L'altra faccia delle lune

L'altra faccia delle lune

3 febbraio 1901

Tra i 24 lettori di questa rubrica, chissà quanti riescono a identificare e a collocare un nome quale Nora Gregor.

Forse aumentano un po' se le si affianca il titolo di un film: La règle du jeu, il capolavoro di Jean Renoir risalente al 1939 e in cui Nora era la protagonista femminile. Ma il resto è rimasto un mistero sino a quando ai primi del nuovo millennio non si sono mosse con bella collaborazione transnazionale alcune forze culturali italo-slovene agendo attorno al benemerito Kinoatelje e alla città di Gorizia. Qui, allora sotto governo austriaco, alla data di cui sopra, nasce da padre boemo e madre carinziana Eleonora Hermina Gregor.

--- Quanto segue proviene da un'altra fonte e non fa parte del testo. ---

(** X20: a test charge of value zero feels nothing: every entry has
    magnitude zero, the resultant is the zero vector, the script reports
    equilibrium and an undefined direction, and no arrow is drawn. *)
Theorem carga_teste_nula
        (pos_teste : Vec3) (cs : list Trabalho2.CargaFixa)
        (escala : R) (mostrar_componentes : bool) :
  snd (Trabalho2.calcular_forca_coulomb
         (Trabalho2Script.q_teste_de 0) pos_teste cs) = Np.zeros3
  /\ Forall (fun f => Trabalho2.magnitude f = 0)
            (fst (Trabalho2.calcular_forca_coulomb
                    (Trabalho2Script.q_teste_de 0) pos_teste cs))
  /\ Trabalho2Script.equilibrio
       (Trabalho2Script.magnitude_resultante
          (snd (Trabalho2.calcular_forca_coulomb
                  (Trabalho2Script.q_teste_de 0) pos_teste cs))) = true
  /\ Trabalho2Script.direcao_definida
       (Trabalho2Script.magnitude_resultante
          (snd (Trabalho2.calcular_forca_coulomb
                  (Trabalho2Script.q_teste_de 0) pos_teste cs))) = false
  /\ Trabalho2Script.seta_resultante escala pos_teste
       (snd (Trabalho2.calcular_forca_coulomb
               (Trabalho2Script.q_teste_de 0) pos_teste cs)) = None
  /\ Trabalho2Script.setas_componentes mostrar_componentes escala pos_teste
       (fst (Trabalho2.calcular_forca_coulomb
               (Trabalho2Script.q_teste_de 0) pos_teste cs)) = [].
Proof.
  replace (Trabalho2Script.q_teste_de 0) with 0
    by (unfold Trabalho2Script.q_teste_de; lra).
  rewrite calcular_forca_coulomb_eq. cbn [fst snd].
  assert (HF : sumV (map Trabalho2.vetor
                         (map (Trabalho2.forca_de 0 pos_teste) cs))
               = Np.zeros3).
  { apply sumV_zeros, Forall_forall. intros v Hv.
    rewrite map_map in Hv. apply in_map_iff in Hv as (c & <- & _).
    apply forca_de_zero_test. }
  rewrite HF.
  unfold Trabalho2Script.equilibrio, Trabalho2Script.direcao_definida,
    Trabalho2Script.seta_resultante, Trabalho2Script.magnitude_resultante.
  rewrite norm_zeros.
  destruct (Rlt_dec 0 1e-6); [|lra].
  destruct (Rgt_dec 0 1e-10); [lra|].
  destruct (Rgt_dec 0 1e-12); [lra|].
  split; [reflexivity|]. split; [|repeat (split; [reflexivity|])].
  - apply Forall_forall. intros f Hf.
    apply in_map_iff in Hf as (c & <- & _). apply forca_de_zero_test.
  - unfold Trabalho2Script.setas_componentes.
    destruct mostrar_componentes; [|reflexivity]. clear HF.
    induction cs as [|c cs IH]; cbn [map flat_map]; [reflexivity|].
    rewrite IH.
    destruct (forca_de_zero_test pos_teste c) as [_ Hm]. rewrite Hm.
    destruct (Rgt_dec 0 1e-12); [lra|reflexivity].
Qed.

(** X21: a test charge midway between two equal charges is in equilibrium:
    the two forces cancel, the resultant is the zero vector and the script
    reports equilibrium. *)
Theorem equilibrio_ponto_medio
        (q_teste qf : R) (pos_teste d : Vec3) (n1 n2 : string) :
  snd (Trabalho2.calcular_forca_coulomb q_teste pos_teste
         [Trabalho2.mkFixa (mkCarga qf (pos_teste + d)%V) n1;
          Trabalho2.mkFixa (mkCarga qf (pos_teste - d)%V) n2])
  = Np.zeros3
  /\ Trabalho2Script.equilibrio
       (Trabalho2Script.magnitude_resultante
          (snd (Trabalho2.calcular_forca_coulomb q_teste pos_teste
                  [Trabalho2.mkFixa (mkCarga qf (pos_teste + d)%V) n1;
                   Trabalho2.mkFixa (mkCarga qf (pos_teste - d)%V) n2])))
     = true.
Proof.
  assert (HF : snd (Trabalho2.calcular_forca_coulomb q_teste pos_teste
                 [Trabalho2.mkFixa (mkCarga qf (pos_teste + d)%V) n1;
                  Trabalho2.mkFixa (mkCarga qf (pos_teste - d)%V) n2])
               = Np.zeros3).
  { rewrite calcular_forca_coulomb_eq. cbn [snd map sumV fold_right].
    rewrite !vetor_closed_form.
    assert (Hd : distancia_usada pos_teste
                   (Trabalho2.mkFixa (mkCarga qf (pos_teste + d)%V) n1)
                 = distancia_usada pos_teste
                     (Trabalho2.mkFixa (mkCarga qf (pos_teste - d)%V) n2)).
    { unfold distancia_usada, dist, Np.norm. cbn [Trabalho2.carga pos].
      replace (Np.dot (pos_teste - (pos_teste + d))%V
                      (pos_teste - (pos_teste + d))%V)
        with (Np.dot (pos_teste - (pos_teste - d))%V
                     (pos_teste - (pos_teste - d))%V)
        by (unfold Np.dot; simpl; ring).
      reflexivity. }
    rewrite Hd. cbn [Trabalho2.carga q pos].
    apply vec_ext; simpl; unfold Rdiv; ring. }
  split; [exact HF|]. rewrite HF.
  unfold Trabalho2Script.equilibrio, Trabalho2Script.magnitude_resultante.
  rewrite norm_zeros. destruct (Rlt_dec 0 1e-6); [reflexivity|lra].
Qed.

Con l'avvento del governo italiano, è costretta a trasferirsi a Vienna nel 1919 «in quanto di lingua tedesca», emigra negli Stati Uniti ma ben presto ritorna in Europa, finisce con lo sposare un principe austriaco che per due volte è vicecancelliere nel governo dell'Anschluss, nel 1938 fugge dal nazismo e si rifugia in Francia, di nuovo è esule in America Latina, ove muore in miseria e suicida il 20 gennaio 1949 a Santiago del Cile.

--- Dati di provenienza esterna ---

(** * Visit-logging web service: a shallow embedding of [app.js]

    The service is a handful of Express handlers over an ORM model
    ([Visit]), an outbound geolocation call ([axios.get]) and a start-up
    sequence.  The handlers are embedded as functions in a small
    state monad that threads the database table and the list of
    observable effects (console output, outbound HTTP calls, inserts).
    The outcome of every call that leaves the process (database, secret
    store, geolocation provider, clock) is an input of the model, held in
    [World].

    JavaScript values are modelled as far as the handlers look at them:
    strings are sequences of code units below 256; a Number is a double,
    the one nearest to the JSON numeral or to the integer that [parseInt]
    reads, and the arithmetic on it rounds likewise; [parseInt], [||],
    [.toString()] and [toISOString] follow ECMA-262. *)

From Stdlib Require Import ZArith List Bool Lia.
From Stdlib Require Import Strings.String Strings.Ascii.
From Stdlib Require Import QArith Qround.
From Stdlib Require Import Sorting.Mergesort Sorting.Sorted Sorting.Permutation.
Import ListNotations.

Open Scope bool_scope.
Open Scope string_scope.
Open Scope Z_scope.

(* ================================================================= *)
(** ** JavaScript values *)

Module JS.

(** The decimal fraction [mant / 10 ^ scale] a JSON numeral writes.  The
    Number [JSON.parse] makes of it is the double nearest to it, given by
    [double_of_number] below. *)
Record number := Dec { mant : Z; scale : nat }.

Definition of_Z (z : Z) : number := Dec z 0.

(** Values that reach the handlers: results of [JSON.parse] (provider
    body), of the query-string parser, and the handlers' own literals.
    An object is the list of its own properties. *)
#[warnings="-register-all"]
Inductive value :=
| Undefined
| Null
| Bool (b : bool)
| Num (n : number)
| Str (s : string)
| Arr (items : list value)
| Obj (props : list (string * value)).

Ma la vera storia è un'altra: nel frattempo Nora Gregor (sottovalutata dalle storie del cinema) interpreta in ruoli dominanti Mikaël (1924, di Carl Th. Dreyer), Olimpya (1932, di Jacques Feyder) e soprattutto La règle du jeu, oltre a lavorare in una ventina di film internazionali, tra l'altro con Jack Conway, Billy Wilder, Richard Oswald.

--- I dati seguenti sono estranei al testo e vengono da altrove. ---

(** At every position the forward and backward variables multiply to the
    same total: the sum of the forward variable at the last position. *)
Lemma forward_backward_total (n : nat) :
  (n <= L - 1)%nat ->
  sum_states Q (fun q => nth q (forward_var m sequences (L - 1 - n)) 0
                         * nth q (backward_from_end m sequences n) 0)
  = sum_states Q (fun q => nth q (forward_var m sequences (L - 1)) 0).
Proof.
  induction n as [|n IH]; intros Hn.
  - rewrite Nat.sub_0_r. apply sum_states_ext. intros q Hq.
    cbn [backward_from_end]. fold Q. rewrite nth_repeat_lt by exact Hq. lra.
  - rewrite <- IH by lia.
    replace (L - 1 - n)%nat with (S (L - 1 - S n)) by lia.
    set (i := (L - 1 - S n)%nat).
    transitivity
      (sum_states Q (fun q =>
         sum_states Q (fun q' =>
           nth q (forward_var m sequences i) 0
           * (entry (model_A m) q q' * entry (emissions m sequences) (S i) q'
              * nth q' (backward_from_end m sequences n) 0)))).
    + apply sum_states_ext. intros q Hq.
      cbn [backward_from_end]. fold Q L.
      rewrite nth_map_seq by exact Hq.
      replace (L - 1 - n)%nat with (S i) by (unfold i; lia).
      now rewrite sum_states_scal.
    + rewrite sum_states_swap. apply sum_states_ext. intros q' Hq'.
      rewrite (forward_var_S i q' Hq').
      rewrite (sum_states_ext Q _
        (fun q => entry (emissions m sequences) (S i) q'
                  * nth q' (backward_from_end m sequences n) 0
                  * (nth q (forward_var m sequences i) 0 * entry (model_A m) q q')))
        by (intros q _; ring).
      rewrite sum_states_scal. ring.
Qed.

Lemma likelihood_total :
  likelihood m sequences Q
  = sum_states Q (fun q => nth q (forward_var m sequences (L - 1)) 0).
Proof.
  unfold likelihood. fold L.
  rewrite firstn_all2 by (rewrite forward_var_length; fold Q; lia).
  now rewrite vec_sum_sum_states, forward_var_length.
Qed.

(** The posteriors of a position sum to one over the states whenever the
    sequence has a positive likelihood. *)
Lemma posterior_normalized (i : nat) :
  (i < L)%nat ->
  likelihood m sequences Q <> 0 ->
  sum_states Q (fun q => posterior m sequences Q i q) = 1.
Proof.
  intros Hi Hlik. unfold posterior, backward_var. fold L.
  rewrite (sum_states_ext Q _
    (fun q => / likelihood m sequences Q
              * (nth q (forward_var m sequences (L - 1 - (L - 1 - i))) 0
                 * nth q (backward_from_end m sequences (L - 1 - i)) 0))).
  - rewrite sum_states_scal, forward_backward_total by lia.
    rewrite <- likelihood_total. now apply Rinv_l.
  - intros q _. replace (L - 1 - (L - 1 - i))%nat with i by lia.
    unfold Rdiv. ring.
Qed.

End ForwardBackward.

(** ** Further properties of the decoder *)

Section Optimality.

Import Viterbi.

Variable hmm_cell : HmmCell.
Variable sequences : mat.
Variable mask : option MaskFunc.

Let Q := max_num_states hmm_cell.
Let L := length sequences.
Let gamma := gamma_table hmm_cell sequences mask.

Hypothesis Hcell : cell_wf hmm_cell.
Hypothesis Hin : input_wf hmm_cell sequences.
Hypothesis Hmask : mask_wf hmm_cell mask.

(** The score of a state path is bounded by the table entry of its last
    state at its last position. *)
Lemma path_score_le_gamma (p : list nat) :
  p <> [] -> (length p <= L)%nat -> Forall (fun s => (s < Q)%nat) p ->
  path_score hmm_cell sequences mask p <= entry gamma (length p - 1) (last p 0%nat).
Proof.
  induction p as [| b p IH] using rev_ind; [congruence |].
  intros _ Hlen Hall. rewrite length_app in Hlen. cbn [length] in Hlen.
  apply Forall_app in Hall. destruct Hall as [Hp Hb].
  apply Forall_cons_iff in Hb. destruct Hb as [Hb _].
  rewrite last_last, length_app. cbn [length].
  replace (length p + 1 - 1)%nat with (length p) by lia.
  destruct p as [| a p'] eqn:Ep.
  - cbn [app path_score path_score_from length].
    unfold gamma. rewrite (gamma_entry_0 hmm_cell sequences mask Hcell Hin b Hb). lra.
  - rewrite <- Ep in *.
    assert (Hne : p <> []) by (rewrite Ep; discriminate).
    rewrite path_score_snoc by exact Hne.
    specialize (IH Hne ltac:(lia) Hp).
    assert (Hlast : (last p 0%nat < Q)%nat).
    { rewrite Forall_forall in Hp. apply Hp.
      destruct (exists_last Hne) as (l' & x & ->). rewrite last_last.
      apply in_or_app. right. now left. }
    assert (Hpos : (1 <= length p)%nat) by (rewrite Ep; simpl; lia).
    set (n := (length p - 1)%nat) in *.
    assert (Hn : length p = S n) by (unfold n; lia).
    rewrite Hn in *.
    unfold gamma.
    rewrite (gamma_entry_S hmm_cell sequences mask Hcell Hin Hmask n b)
      by (fold L; lia || exact Hb).
    unfold step_score.
    pose proof (vec_maximum_ge
                  (trans_terms hmm_cell sequences mask (S n)
                     (nth n (gamma_table hmm_cell sequences mask) []) b)
                  (last p 0%nat)) as Hmax.
    rewrite trans_terms_length in Hmax. specialize (Hmax Hlast).
    rewrite trans_terms_nth in Hmax by exact Hlast.
    unfold gamma, entry in IH. unfold entry in Hmax. unfold entry.
    lra.
Qed.

Lemma valid_path_score_le (p : list nat) :
  valid_path hmm_cell sequences p ->
  path_score hmm_cell sequences mask p
  <= path_score hmm_cell sequences mask (decoded_path hmm_cell sequences mask).
Proof.
  intros [Hlen Hall].
  pose proof (input_wf_len hmm_cell sequences Hin) as HL. fold L in HL, Hlen.
  assert (Hne : p <> []) by (intros ->; simpl in Hlen; lia).
  rewrite (decoded_path_score hmm_cell sequences mask Hcell Hin Hmask).
  pose proof (path_score_le_gamma p Hne ltac:(lia) Hall) as H.
  rewrite Hlen in H.
  assert (Hlast : (last p 0%nat < Q)%nat).
  { rewrite Forall_forall in Hall. apply Hall.
    destruct (exists_last Hne) as (l' & x & ->). rewrite last_last.
    apply in_or_app. right. now left. }
  pose proof (vec_maximum_ge (nth (L - 1) gamma []) (last p 0%nat)) as Hmax.
  rewrite (gamma_row_length hmm_cell sequences mask Hcell Hin Hmask) in Hmax by (fold L; lia).
  specialize (Hmax Hlast). unfold entry in H. fold L gamma. lra.
Qed.

End Optimality.

(** X6: on a cell and a non-empty input of consistent shapes, with or without
    a mask function, [viterbi] does not raise: it returns one state per
    position, and every state is an id of the cell, at least [0] and below
    [max_num_states]. *)
Theorem viterbi_path_valid :
  forall (hmm_cell : Viterbi.HmmCell) (input : Viterbi.SeqInput)
         (mask : option Viterbi.MaskFunc),
    cell_wf hmm_cell ->
    input_wf hmm_cell (Viterbi.encode input hmm_cell) ->
    mask_wf hmm_cell mask ->
    exists path : list Z,
      Viterbi.viterbi input hmm_cell mask = Some path
      /\ length path = length (Viterbi.encode input hmm_cell)
      /\ Forall (fun s => (0 <= s < Z.of_nat (Viterbi.max_num_states hmm_cell))%Z) path.
Proof.
  intros hmm_cell input mask Hcell Hin Hmask.
  destruct (viterbi_decodes hmm_cell input mask Hcell Hin Hmask) as [_ Hv].
  eexists. split; [exact Hv |]. split.
  - rewrite length_map. apply decoded_path_length; assumption.
  - apply Forall_forall. intros s Hs. apply in_map_iff in Hs.
    destruct Hs as [n [<- Hn]].
    pose proof (decoded_path_valid hmm_cell _ mask Hcell Hin Hmask) as Hvalid.
    rewrite Forall_forall in Hvalid. specialize (Hvalid n Hn). lia.
Qed.

Lemma viterbi_path_valid_witness :
  exists path : list Z,
    Viterbi.viterbi (Viterbi.Indices [0%nat; 0%nat; 1%nat]) absorbing_cell
      (Some only_0_to_0) = Some path
    /\ length path
       = length (Viterbi.encode (Viterbi.Indices [0%nat; 0%nat; 1%nat]) absorbing_cell)
    /\ Forall (fun s => (0 <= s < Z.of_nat (Viterbi.max_num_states absorbing_cell))%Z) path.
Proof.
  apply (viterbi_path_valid absorbing_cell (Viterbi.Indices [0%nat; 0%nat; 1%nat])
           (Some only_0_to_0)).
  - exact absorbing_cell_wf.
  - apply absorbing_input_wf. simpl. lia.
  - exact only_0_to_0_wf.
Defined.

(** X7: the path that [viterbi] returns is a best path: no state path over
    the positions of the input has a larger sum of initial, transition, mask
    and emission log-probabilities. *)
Theorem viterbi_no_better_path :
  forall (hmm_cell : Viterbi.HmmCell) (input : Viterbi.SeqInput)
         (mask : option Viterbi.MaskFunc) (other : list nat),
    cell_wf hmm_cell ->
    input_wf hmm_cell (Viterbi.encode input hmm_cell) ->
    mask_wf hmm_cell mask ->
    valid_path hmm_cell (Viterbi.encode input hmm_cell) other ->
    exists path : list Z,
      Viterbi.viterbi input hmm_cell mask = Some path
      /\ path_score hmm_cell (Viterbi.encode input hmm_cell) mask other
         <= path_score hmm_cell (Viterbi.encode input hmm_cell) mask (map Z.to_nat path).
Proof.
  intros hmm_cell input mask other Hcell Hin Hmask Hother.
  destruct (viterbi_decodes hmm_cell input mask Hcell Hin Hmask) as [_ Hv].
  eexists. split; [exact Hv |].
  rewrite map_to_nat_of_nat. apply valid_path_score_le; assumption.
Qed.

Lemma viterbi_no_better_path_witness :
  exists path : list Z,
    Viterbi.viterbi (Viterbi.Indices [0%nat; 0%nat; 1%nat]) absorbing_cell None = Some path
    /\ path_score absorbing_cell
         (Viterbi.encode (Viterbi.Indices [0%nat; 0%nat; 1%nat]) absorbing_cell) None
         [1%nat; 1%nat; 1%nat]
       <= path_score absorbing_cell
            (Viterbi.encode (Viterbi.Indices [0%nat; 0%nat; 1%nat]) absorbing_cell) None
            (map Z.to_nat path).
Proof.
  apply (viterbi_no_better_path absorbing_cell (Viterbi.Indices [0%nat; 0%nat; 1%nat])
           None [1%nat; 1%nat; 1%nat]).
  - exact absorbing_cell_wf.
  - apply absorbing_input_wf. simpl. lia.
  - exact I.
  - split; [reflexivity |]. repeat constructor.
Defined.

(** *** The mask as a penalty *)

Section MaskPenalty.

Import Viterbi.

Lemma fair_cell_wf : cell_wf fair_cell.
Proof.
  unfold cell_wf, is_mat. simpl. repeat split; try lia; repeat constructor.
Qed.

Lemma fair_input_wf (sequences : mat) :
  (1 <= length sequences)%nat -> input_wf fair_cell sequences.
Proof.
  intros H. split; [exact H |]. apply (call_is_mat [[/ 2; / 2]; [/ 2; / 2]] sequences).
Qed.

Lemma only_1_to_1_designates (hmm_cell : HmmCell) (sequences : mat) :
  max_num_states hmm_cell = 2%nat -> length sequences = 2%nat ->
  mask_only_path hmm_cell sequences only_1_to_1 [1%nat; 1%nat].
Proof.
  intros HQ HL i q' q Hi Hq' Hq. rewrite HL in Hi. rewrite HQ in Hq', Hq.
  assert (i = 1%nat) by lia. subst i.
  destruct q' as [| [| q']]; destruct q as [| [| q]]; try lia; reflexivity.
Qed.

(** Without a mask the decoder keeps the first of the equally likely paths
    of the fair model. *)
Lemma fair_unmasked_decode :
  viterbi (Indices [0%nat; 0%nat]) fair_cell None = Some [0%Z; 0%Z].
Proof.
  destruct (viterbi_decodes fair_cell (Indices [0%nat; 0%nat]) None) as [_ Hv].
  - exact fair_cell_wf.
  - apply fair_input_wf. simpl. lia.
  - exact I.
  - rewrite Hv. f_equal.
    unfold decoded_path, gamma_table, gamma_init, fair_cell.
    eval_decoder. reflexivity.
Qed.

(** Every path of two states has the same log-probability under the fair
    model. *)
Lemma fair_path_score (a b : nat) :
  (a < 2)%nat -> (b < 2)%nat ->
  path_score fair_cell (encode (Indices [0%nat; 0%nat]) fair_cell) None [a; b]
  = 4 * ln (/ 2).
Proof.
  intros Ha Hb.
  destruct a as [| [| a]]; destruct b as [| [| b]]; try lia;
    unfold path_score, path_score_from, step_score, mask_term, entry, fair_cell;
    eval_tensors; ring.
Qed.

End MaskPenalty.

(** C6 (amended): the mask is a penalty of 1000 per forbidden transition, not
    an exclusion.  If the mask allows exactly the transitions of a designated
    path, [viterbi] returns that path whenever every other state path,
    charged 1000 for each forbidden transition it takes, scores less than the
    designated path; and whenever [viterbi] returns the designated path, no
    other path so charged scores more. *)
Theorem viterbi_mask_enforced :
  forall (hmm_cell : Viterbi.HmmCell) (input : Viterbi.SeqInput)
         (f : Viterbi.MaskFunc) (path : list nat),
    cell_wf hmm_cell ->
    input_wf hmm_cell (Viterbi.encode input hmm_cell) ->
    mask_wf hmm_cell (Some f) ->
    valid_path hmm_cell (Viterbi.encode input hmm_cell) path ->
    mask_only_path hmm_cell (Viterbi.encode input hmm_cell) f path ->
    ((forall other : list nat,
        valid_path hmm_cell (Viterbi.encode input hmm_cell) other ->
        other <> path ->
        path_score hmm_cell (Viterbi.encode input hmm_cell) None other
        - 1000 * INR (forbidden_steps path other)
        < path_score hmm_cell (Viterbi.encode input hmm_cell) None path) ->
     Viterbi.viterbi input hmm_cell (Some f) = Some (map Z.of_nat path))
    /\ (Viterbi.viterbi input hmm_cell (Some f) = Some (map Z.of_nat path) ->
        forall other : list nat,
          valid_path hmm_cell (Viterbi.encode input hmm_cell) other ->
          path_score hmm_cell (Viterbi.encode input hmm_cell) None other
          - 1000 * INR (forbidden_steps path other)
          <= path_score hmm_cell (Viterbi.encode input hmm_cell) None path).
Proof.
  intros hmm_cell input f path Hcell Hin Hmask Hpath Honly.
  set (sequences := Viterbi.encode input hmm_cell) in *.
  destruct (viterbi_decodes hmm_cell input (Some f) Hcell Hin Hmask) as [_ Hv].
  fold sequences in Hv.
  set (decoded := decoded_path hmm_cell sequences (Some f)) in *.
  assert (Hdecoded : valid_path hmm_cell sequences decoded).
  { split.
    - apply decoded_path_length; assumption.
    - apply decoded_path_valid; assumption. }
  assert (Hown : path_score hmm_cell sequences (Some f) path
                 = path_score hmm_cell sequences None path).
  { rewrite (masked_path_score hmm_cell sequences f path Honly path Hpath).
    rewrite forbidden_steps_own. cbn [INR]. ring. }
  pose proof (valid_path_score_le hmm_cell sequences (Some f) Hcell Hin Hmask) as Hbest.
  fold decoded in Hbest.
  split.
  - intros Hstrict. rewrite Hv. f_equal. f_equal.
    destruct (list_eq_dec Nat.eq_dec decoded path) as [Heq | Hne]; [exact Heq |].
    exfalso.
    specialize (Hstrict decoded Hdecoded Hne).
    rewrite <- (masked_path_score hmm_cell sequences f path Honly decoded Hdecoded)
      in Hstrict.
    specialize (Hbest path Hpath). lra.
  - intros Hret other Hother.
    rewrite Hv in Hret. injection Hret as Hret.
    assert (Heq : decoded = path).
    { rewrite <- (map_to_nat_of_nat decoded), <- (map_to_nat_of_nat path).
      now rewrite Hret. }
    rewrite <- (masked_path_score hmm_cell sequences f path Honly other Hother).
    specialize (Hbest other Hother). rewrite Heq in Hbest. lra.
Qed.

Rimossa da noi in nome dell'italianità, rimossa in Austria a causa del marito, rimossa dalle storie in quanto non legata a una particolare cinematografia, rinasce oggi come emblema di un'Europa finalmente pacificata e unita. Quanto a lei potrebbe attribuirsi una battuta del suo partner Octave (parte ricoperta dallo stesso regista) nel film di Renoir: «J'ai envie de disparaître dans un trou. […] Ça m'avancerait à plus rien voir, à ne plus chercher, c'qu'est bien, c'qu'est mal. Parce que tu comprends, sur cette terre, y a une chose effroyable, c'est qu'tout le monde a ses raisons».